Después de recibirme de la escuela secundaria Independence, decidí ir a la universidad y después a la facultad de derecho.  Habiendo vivido fuera del estado por un tiempo, regresé a San José para estar con mi familia. En mi ausencia, mi madre prosperó a medida que la economía del Valle floreció.  Pero en cuanto la recesión llegó, mi madre perdió su trabajo.  Y como tantos americanos que perdieron su trabajo en ese entonces,  ella nunca pudo encontrar otro trabajo como el que perdió.  Para mejorar sus posibilidades de encontrar otro empleo, mi madre regresó a la escuela para obtener su título intermedio en educación primaria.  Actualmente ella trabaja como maestra substituta para la Oficina de Educación del Condado de Santa Clara.  El trabajo no es constante, y su paga no siempre cubre sus necesidades.  Sus planes de una jubilación feliz ahora se ven amenazados por la preocupación más inmediata de poder pagar la renta cada mes.  Las experiencias de mi madre representan la vida de una persona pero creo que, como ella, muchas otras personas en San José viven de cheque en cheque.

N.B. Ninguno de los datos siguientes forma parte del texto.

Lemma festival_event_two_calls :
  forall now1 now2 c r1 c1 r2 c2,
    valid_datetime now1 = true -> valid_datetime now2 = true ->
    1000 <= dt_year now1 -> 1000 <= dt_year now2 ->
    festival_event_strategy Choices integers sampled_from floats lists now1 c
    = Return (r1, c1) ->
    festival_event_strategy Choices integers sampled_from floats lists now2 c
    = Return (r2, c2) ->
    c1 = c2 /\ (r1 = r2 <-> toordinal now1 = toordinal now2).
Proof.
  intros now1 now2 c r1 c1 r2 c2 V1 V2 Y1 Y2 H1 H2.
  apply valid_datetime_fields in V1, V2.
  unfold festival_event_strategy, draw in H1, H2.
  destruct (integers 1 365 c) as [[ahead c'] | e] eqn:Ea; [| discriminate].
  pose proof (integers_bounds 1 365 _ _ _ ltac:(lia) Ea) as Hahead.
  unfold lift in H1, H2.
  destruct (add_days now1 ahead) as [d1 | e] eqn:E1; [| discriminate].
  destruct (add_days now2 ahead) as [d2 | e] eqn:E2; [| discriminate].
  destruct (sampled_from festival_names c') as [[id_name c3] | e];
    [| discriminate].
  destruct (sampled_from festival_names c3) as [[name c4] | e];
    [| discriminate].
  destruct (lists string _ 1%nat 3%nat true c4) as [[region c5] | e];
    [| discriminate].
  destruct (floats f_one f_5 None None c5) as [[g c6] | e]; [| discriminate].
  destruct (floats f_one f_5 None None c6) as [[a c7] | e]; [| discriminate].
  destruct (floats f_one f_5 None None c7) as [[el c8] | e]; [| discriminate].
  destruct (integers 1 10 c8) as [[duration c9] | e]; [| discriminate].
  destruct (integers 7 30 c9) as [[prep c10] | e]; [| discriminate].
  unfold ret in H1, H2. injection H1 as <- <-. injection H2 as <- <-.
  assert (D : forall now d,
             valid_fields now -> 1000 <= dt_year now ->
             add_days now ahead = Return d ->
             valid_fields d /\ 1000 <= dt_year d
             /\ toordinal d = toordinal now + ahead).
  { intros now d V Y E.
    assert (Hord : 1 <= toordinal now + ahead <= MAXORDINAL).
    { pose proof (toordinal_bounds now V). split; [lia |].
      unfold add_days in E.
      destruct (_ || _); [discriminate |].
      destruct (0 <? toordinal now + ahead); [| discriminate].
      destruct (Z.leb_spec (toordinal now + ahead) MAXORDINAL);
        [assumption | discriminate]. }
    destruct (add_days_spec now ahead V Hord) as (d' & Hd & Vd & Ho & _).
    rewrite Hd in E. injection E as <-.
    split; [exact Vd | split; [| exact Ho]].
    apply (year_from_toordinal d' 1000 Vd).
    pose proof (toordinal_from_year now 1000 V Y). lia. }
  destruct (D now1 d1 V1 Y1 E1) as (W1 & Z1 & O1).
  destruct (D now2 d2 V2 Y2 E2) as (W2 & Z2 & O2).
  pose proof (strftime_Ymd_same_day d1 d2 W1 W2 Z1 Z2) as S.
  split; [reflexivity |]. split.
  - intro H. assert (E : strftime_Ymd d1 = strftime_Ymd d2).
    { remember (strftime_Ymd d1) as s1. remember (strftime_Ymd d2) as s2.
      remember (lower id_name ++ "-" ++ str_of_int (dt_year d1)) as i1.
      remember (lower id_name ++ "-" ++ str_of_int (dt_year d2)) as i2.
      now injection H. }
    apply S in E. lia.
  - intro H.
    assert (O : toordinal d1 = toordinal d2) by lia.
    assert (E : strftime_Ymd d1 = strftime_Ymd d2) by (now apply S).
    unfold toordinal in O.
    destruct (ymd2ord_injective _ _ _ _ _ _ (vf_date d1 W1) (vf_date d2 W2) O)
      as (Ey & _ & _).
    now rewrite E, Ey.
Qed.
(** * youtube-upload: the support library [youtube_upload/lib.py]

    A shallow embedding of the video-id validator and extractors, of the
    retry wrapper [retriable_exceptions] and of the scoped SIGINT context
    [default_sigint], with the properties of the specification that concern
    them.

    Python values are modelled as follows.
    - A [str] is the list of its Unicode code points ([pystr]); [len] is
      [length], slicing is [take]/[drop], [+] is [++].
    - A [set] of characters is a [gset N].
    - An [int] is a [Z]; the duration returned by [random.uniform] is a
      rational ([Q]): the formula of [random.uniform] is kept, rounding of
      binary floating point is not modelled.
    - A raised exception is a value of an abstract type [exn] with its class
      [type_of e]; the class hierarchy is given by the proper ancestors of a
      class. *)

From Stdlib Require Import ZArith QArith Ascii String List Lia.
From stdpp Require Import base decidable option list gmap sets strings.

Close Scope Q_scope.
Local Open Scope Z_scope.

(** ** Strings *)

Abbreviation pychar := N (only parsing).
Abbreviation pystr := (list N) (only parsing).

(** [py "abc"] is the Python literal ['abc']. *)
Definition py (s : string) : pystr :=
  map N_of_ascii (list_ascii_of_string s).

(** [c in s] for a character [c]. *)
Definition char_in (c : pychar) (s : pystr) : bool := bool_decide (c ∈ s).

(** ** [check_valid_id]  (lib.py, lines 168-172) *)

Module Validate.

(** [string.ascii_letters] and [string.digits]. *)
Definition ascii_lowercase : pystr := py "abcdefghijklmnopqrstuvwxyz".
Definition ascii_uppercase : pystr := py "ABCDEFGHIJKLMNOPQRSTUVWXYZ".
Definition ascii_letters : pystr := ascii_lowercase ++ ascii_uppercase.
Definition digits : pystr := py "0123456789".

(** [al + dig + "".join(["-", "_"])] *)
Definition vid_alphabet : pystr :=
  ascii_letters ++ digits ++ concat [py "-"; py "_"].

(** [vid_chars = set(al + dig + "".join(["-", "_"]))] *)
Definition vid_chars : gset N := list_to_set vid_alphabet.

(** [s = set(list(vid)); return len(vid) == 11 and s & vid_chars == s].
    In Python [&] binds tighter than [==]. *)
Definition check_valid_id (vid : pystr) : bool :=
  let s : gset N := list_to_set vid in
  bool_decide (length vid = 11%nat) && bool_decide (s ∩ vid_chars = s).

(** The alphabet of the specification: A-Z, a-z, 0-9, '-' and '_',
    by code point. *)
Definition in_alphabet (c : pychar) : Prop :=
  (65 <= c <= 90)%N ∨ (97 <= c <= 122)%N ∨ (48 <= c <= 57)%N
  ∨ c = 45%N ∨ c = 95%N.

Definition in_alphabetb (c : pychar) : bool :=
  ((65 <=? c) && (c <=? 90) || (97 <=? c) && (c <=? 122)
   || (48 <=? c) && (c <=? 57) || (c =? 45) || (c =? 95))%N.

End Validate.

(** ** [re.split] on an alternation of literals

    [extract_vid_from_cli] hands ['|'.join(delimiters + extra_delim)] to
    [re.split].  The model covers the patterns whose only metacharacter is
    ['|']: an ordered choice between literal strings.  [re_compile] gives
    [None] on any other pattern. *)

Module Re.

(** The characters the regular-expression parser treats specially, apart
    from ['|']. *)
Definition metachars : pystr := py ".^$*+?{}[]\()".

(** [sep.join(parts)] *)
Fixpoint join (sep : pystr) (parts : list pystr) : pystr :=
  match parts with
  | [] => []
  | [p] => p
  | p :: ps => p ++ sep ++ join sep ps
  end.

(** The alternatives of a pattern, cut at each ['|'] (code point 124). *)
Fixpoint alternatives (pat : pystr) (cur : pystr) : list pystr :=
  match pat with
  | [] => [cur]
  | c :: pat' =>
      if (c =? 124)%N then cur :: alternatives pat' []
      else alternatives pat' (cur ++ [c])
  end.
(** X4. Setting the rounding mode and setting the precision commute: with
    arguments within their masks and disjoint masks, the two calls in
    either order return the same two values and leave the same control
    word. *)
Theorem fpu_setround_setprec_commute {hdr : fpu_control_h} (s : fpu) (m p : VALUE) :
  0 <= fpu_control_bits <= 32 ->
  Z.land round_mask prec_mask = 0 ->
  is_fpu_control_t (cw s) ->
  within m round_mask ->
  within p prec_mask ->
  exists r q s1 s2 s12,
    mIEEE_FPU_fpu_setround m s = (Returned r, s1)
    /\ mIEEE_FPU_fpu_setprec p s1 = (Returned q, s12)
    /\ mIEEE_FPU_fpu_setprec p s = (Returned q, s2)
    /\ mIEEE_FPU_fpu_setround m s2 = (Returned r, s12).
Proof.
  intros Hb Hd Hc Hm Hp. pose proof Hb as [Hlo Hhi].
  pose proof (round_mask_is_fpu_control_t Hlo) as Hrk.
  pose proof (prec_mask_is_fpu_control_t Hlo) as Hpk.
  pose proof (within_is_fpu_control_t Hlo _ _ Hrk Hm) as Hm'.
  pose proof (within_is_fpu_control_t Hlo _ _ Hpk Hp) as Hp'.
  exists (Z.land (cw s) round_mask), (Z.land (cw s) prec_mask),
         {| cw := field_update (cw s) round_mask m |},
         {| cw := field_update (cw s) prec_mask p |},
         {| cw := field_update (field_update (cw s) prec_mask p) round_mask m |}.
  rewrite !fpu_setround_eq, !fpu_setprec_eq.
  rewrite !set_field_within; simpl;
    try assumption; try (apply field_update_is_fpu_control_t; assumption).
  rewrite (field_update_other (cw s) round_mask prec_mask m) by assumption.
  rewrite (field_update_other (cw s) prec_mask round_mask p)
    by (assumption || rewrite Z.land_comm; assumption).
  rewrite (field_update_commute (cw s) round_mask prec_mask m p) by assumption.
  repeat split.
Qed.
Lemma grid_files_run n :
forall j s,
  length (handles s) = (j + n)%nat ->
  Forall (grid_ready sx sy pw ph) (drop j (handles s)) ->
  let r := for_ (seq j n) (Loader.grid_file self) s in
  result r = Return tt
  /\ Z.of_nat (length (emitted r)) = pass_total d sw sh pw ph (drop j (handles s)).
Proof.
induction n as [|n IH]; intros j s Hlen Hready.
- rewrite drop_ge by lia. by cbn.
- destruct (lookup_lt_is_Some_2 (handles s) j ltac:(lia)) as [vf Hj].
  rewrite (drop_S _ _ _ Hj) in *. apply Forall_cons_1 in Hready as [Hvf Hrest].
  cbn [seq for_ pass_total foldr]. fold (pass_total d sw sh pw ph (drop (S j) (handles s))).
  cbn zeta. rewrite emitted_gbind, result_gbind.
  destruct (grid_file_run j s vf Hj Hvf) as (Hr & He & vf' & Hf).
  rewrite Hr. set (s1 := final (Loader.grid_file self j s)) in *.
  assert (drop (S j) (handles s1) = drop (S j) (handles s)) as Hdrop.
  { rewrite Hf. apply drop_insert_lt. lia. }
  destruct (IH (S j) s1) as (IHr & IHe).
  { rewrite Hf, length_insert. lia. }
  { by rewrite Hdrop. }
  rewrite Hdrop in IHe. rewrite length_app, Nat2Z.inj_add, He, IHe, IHr. done.
Qed.

Lemma len_run ds :
Loader.random self = false -> Loader.dataset self = Some ds ->
Loader.__len__ self = Return (len_total sw sh pw ph ds).
Proof.
intros Hrandom Hds. unfold Loader.__len__. rewrite Hrandom, Hds, Hstrides, Hpatch.
clear Hds. unfold floordiv. cbn [attr_or obind fst snd].
destruct (Z.eqb_spec sw 0) as [|_]; [lia|]. destruct (Z.eqb_spec sh 0) as [|_]; [lia|].
rewrite <- (Z.add_0_l (len_total sw sh pw ph ds)). generalize 0.
induction ds as [|vf ds IH]; intros a; cbn [foldl len_total foldr].
- by rewrite Z.add_0_r.
- cbn [obind]. destruct (shape vf) as [w h] eqn:Hshape. cbn [obind fst snd].
  rewrite IH. fold (len_total sw sh pw ph ds). unfold grid_cells.
  f_equal. lia.
Qed.

(** One pass of the grid yields the closed form once per depth-group, while
  [__len__] counts it once per file. *)
Lemma grid_pass_and_len s :
Loader.random self = false -> Loader.loop self = false ->
Loader.dataset self = Some (handles s) ->
Forall (grid_ready sx sy pw ph) (handles s) ->
result (Loader._build_iter 1 self s) = Return tt
/\ Z.of_nat (length (emitted (Loader._build_iter 1 self s)))
   = pass_total d sw sh pw ph (handles s)
/\ Loader.__len__ self = Return (len_total sw sh pw ph (handles s)).
Proof.
intros Hrandom Hloop Hds Hready. split; [|split; [|by apply len_run]].
- cbn [Loader._build_iter]. rewrite Hloop. unfold Loader.grid_pass, Loader.self_dataset.
  rewrite Hds. rewrite result_gbind.
  rewrite (gbind_lift_return _ _ _ tt) by done. unfold for_dataset.
  destruct (grid_files_run (length (handles s)) 0%nat s eq_refl) as [Hr _];
    [by rewrite drop_0|]. by rewrite Hr.
- cbn [Loader._build_iter]. rewrite Hloop. unfold Loader.grid_pass, Loader.self_dataset.
  rewrite Hds. rewrite emitted_gbind.
  rewrite (gbind_lift_return _ _ _ tt) by done. unfold for_dataset.
  destruct (grid_files_run (length (handles s)) 0%nat s eq_refl) as [Hr He];
    [by rewrite drop_0|].
  rewrite Hr. cbn [gret emitted]. rewrite app_nil_r, He, drop_0. done.
Qed.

Esta ciudad nos ha dado, a mi madre y a mí, cierta estabilidad y la posibilidad del éxito cuando llegamos hace ya muchos años.  Sin embargo, no estoy seguro que los nuevos residentes de San José encontrarán las mismas oportunidades que mi familia y yo encontramos al llegar.  Me estoy postulando para el Consejo de la Ciudad porque quiero asegurarme que San José fortalezca su promesa de progreso para aquellos que trabajan para lograrlo, sin importar su lugar de origen.  Como la décima ciudad más grande de los Estados Unidos y con los recursos del Valle del Silicio a nuestro alcance, nos sobra la capacidad intelectual para resolver nuestros problemas. Es tiempo que el Consejo de la Ciudad implemente la política que creará las nuevas sendas de prosperidad para sus residentes en el siglo 21.

Le pido humildemente su apoyo y su voto.

Hagamos de San José una ciudad donde podamos estar y vivir felices.